Wednesday, November 12, 2008

Language and its reception

"To speak a language is to take on a world, a culture. The Antilles Negro who wants to be white will be the whiter as he gains greater mastery of the cultural tool that language is. Rather more than a year ago in Lyon, I remember, in a lecture I had drawn a parallel between the Negro and European poetry, and a French acquaintance told me enthusiastically, 'At the bottom you are a white man.' The fact that I had been able to investigate so interesting a problem through the white man's language gave me honorary citizenship" (38).

According to Fanon, speaking a language means you take on that specific world, and this act of taking on is interesting. When speaking a particular language, how much mastery can we have of its cultural or symbolic value when the language is being mediated through a different Self with a different, sometimes opposing cultural value? If a negro were to have complete mastery over the English language, how much power or 'whiteness' does he indeed possess when this language he speaks is juxtaposed by the visual image of what he is or who he is in relation to what he speaks?

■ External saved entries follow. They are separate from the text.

Lemma has_id_eq i j : has_id i j = true <-> id j = i.
Proof. unfold has_id. apply String.eqb_eq. Qed.

(** Assembling the invariant after an operation that only steps jobs. *)
Lemma db_ok_steps st l' rs :
  db_ok st -> Forall2 job_step (jobs st) l' ->
  NoDup (resource_id <$> rs) -> Forall (backed l') rs -> db_ok (MkDb l' rs).
Proof.
  intros [Hi Hd Hj Hr Hb] Hs Hrs Hbs. split; cbn [jobs resources]; try done.
  - by rewrite (job_steps_ids _ _ Hs).
  - by rewrite (job_steps_digests _ _ Hs).
  - by eapply job_steps_ok.
Qed.

Lemma NoDup_filter_resources p (rs : list (resource_lease T)) :
  NoDup (resource_id <$> rs) -> NoDup (resource_id <$> List.filter p rs).
Proof.
  induction rs as [|r rs IH]; cbn; [done|]. rewrite NoDup_cons. intros [Hr Hnd].
  destruct (p r); cbn; [|auto]. constructor; [|auto].
  intros Hin. apply Hr. apply list_elem_of_fmap in Hin as (x & Hx & Hin). rewrite Hx.
  apply list_elem_of_In, filter_In in Hin as [Hin _]. apply list_elem_of_fmap_2. by apply list_elem_of_In.
Qed.

Lemma Forall_filter_resources (P : resource_lease T -> Prop) p rs :
  (forall r, r ∈ rs -> p r = true -> P r) -> Forall P (List.filter p rs).
Proof.
  intros HP. apply Forall_forall. intros r Hr. apply list_elem_of_In, filter_In in Hr as [Hr Hp].
  apply HP; [by apply list_elem_of_In|done].
Qed.
End spec.

Section operations.
Context {T : Type} `{Clock T}.
Implicit Types (j k : job T) (st : db T).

So this leads us to yet another question.. In what lies the power or symbolic capital of a language we speak? Is its worth and value in the actual speaking of it by a person, or in its RECEPTION by another person?

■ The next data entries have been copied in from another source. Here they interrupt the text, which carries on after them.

(* ===== verification/OutcomeGraph.v ===== *)
(** * Outcome graphs

    [outcome_graph.py]: work packages with dependencies, the compiler that
    accepts only well-formed acyclic graphs, and the planner that cuts a graph
    into capacity- and conflict-aware dispatch rounds. *)

From S2P Require Import Prelude Sha256 Canonical PyLib Graphs.

Module OutcomeGraph.
Export Graphs.

(** ** Packages and graphs *)

Record OutcomeWorkPackage := {
  package_id : string;
  outcome_ids : list string;
  dependencies : list string;
  allowed_paths : list string;
  semantic_locks : list string;
  acceptance_ids : list string;
  risk_tier : string;
  required_roles : list string;
  effort : Z;
  rollback : string;
  pkg_state : string }.

(** [OutcomeWorkPackage.__post_init__] *)
Definition check_package (p : OutcomeWorkPackage) : result OutcomeWorkPackage :=
  require (negb (String.eqb (package_id p) "") && negb (bool_decide (outcome_ids p = [])))
    GraphError "package and outcome ids are required" ;?
  require (1 <=? effort p) GraphError "effort must be positive" ;?
  require (distinct (dependencies p)) GraphError "duplicate dependency" ;?
  require (negb (mem (package_id p) (dependencies p))) GraphError "package cannot depend on itself" ;?
  Ok p.

Record OutcomeGraphSpec := {
  packages : list OutcomeWorkPackage;
  base_snapshot : string;
  contract_version : Z;
  maximum_concurrent : Z;
  court_receipt : string }.

(** The graph as a dataclass value, for [canonical_digest(self)]. *)
Definition strings (l : list string) : pyval := PSeq (map PStr l).
Definition package_value (p : OutcomeWorkPackage) : pyval :=
  PData [("package_id", PStr (package_id p)); ("outcome_ids", strings (outcome_ids p));
         ("dependencies", strings (dependencies p)); ("allowed_paths", strings (allowed_paths p));
         ("semantic_locks", strings (semantic_locks p)); ("acceptance_ids", strings (acceptance_ids p));
         ("risk_tier", PStr (risk_tier p)); ("required_roles", strings (required_roles p));
         ("effort", PInt (effort p)); ("rollback", PStr (rollback p)); ("state", PStr (pkg_state p))].
Definition spec_value (s : OutcomeGraphSpec) : pyval :=
  PData [("packages", PSeq (map package_value (packages s))); ("base_snapshot", PStr (base_snapshot s));
         ("contract_version", PInt (contract_version s)); ("maximum_concurrent", PInt (maximum_concurrent s));
         ("court_receipt", PStr (court_receipt s))].
(** [OutcomeGraphSpec.digest] *)
Definition spec_digest (s : OutcomeGraphSpec) : string := canonical_digest (plain (spec_value s)).

(** ** Compiling a graph *)

(** [{p.package_id: p for p in ps}] *)
Definition by_id (ps : list OutcomeWorkPackage) : list (string * OutcomeWorkPackage) :=
  index_by package_id ps.

(** [repr] of a list of identifiers without quotes or escapes, as the error
    message prints it. *)
Definition repr_list (l : list string) : string :=
  ("[" +:+ join ", " (map (fun s => "'" +:+ s +:+ "'") l) +:+ "]")%stdpp.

I do not have an answer. But i do think that we can draw a distinction between when a language is merely spoken and when it is recieved and understood.

1 comment:

akoh said...

Check/check plus
Very interesting Chitra, yes, language only becomes language when we start ENGAGING with the other... I think at one point Fanon says that to speak is to exist irrevocably for the other. This is, of course, also where rules come in, and with rules, power and domination.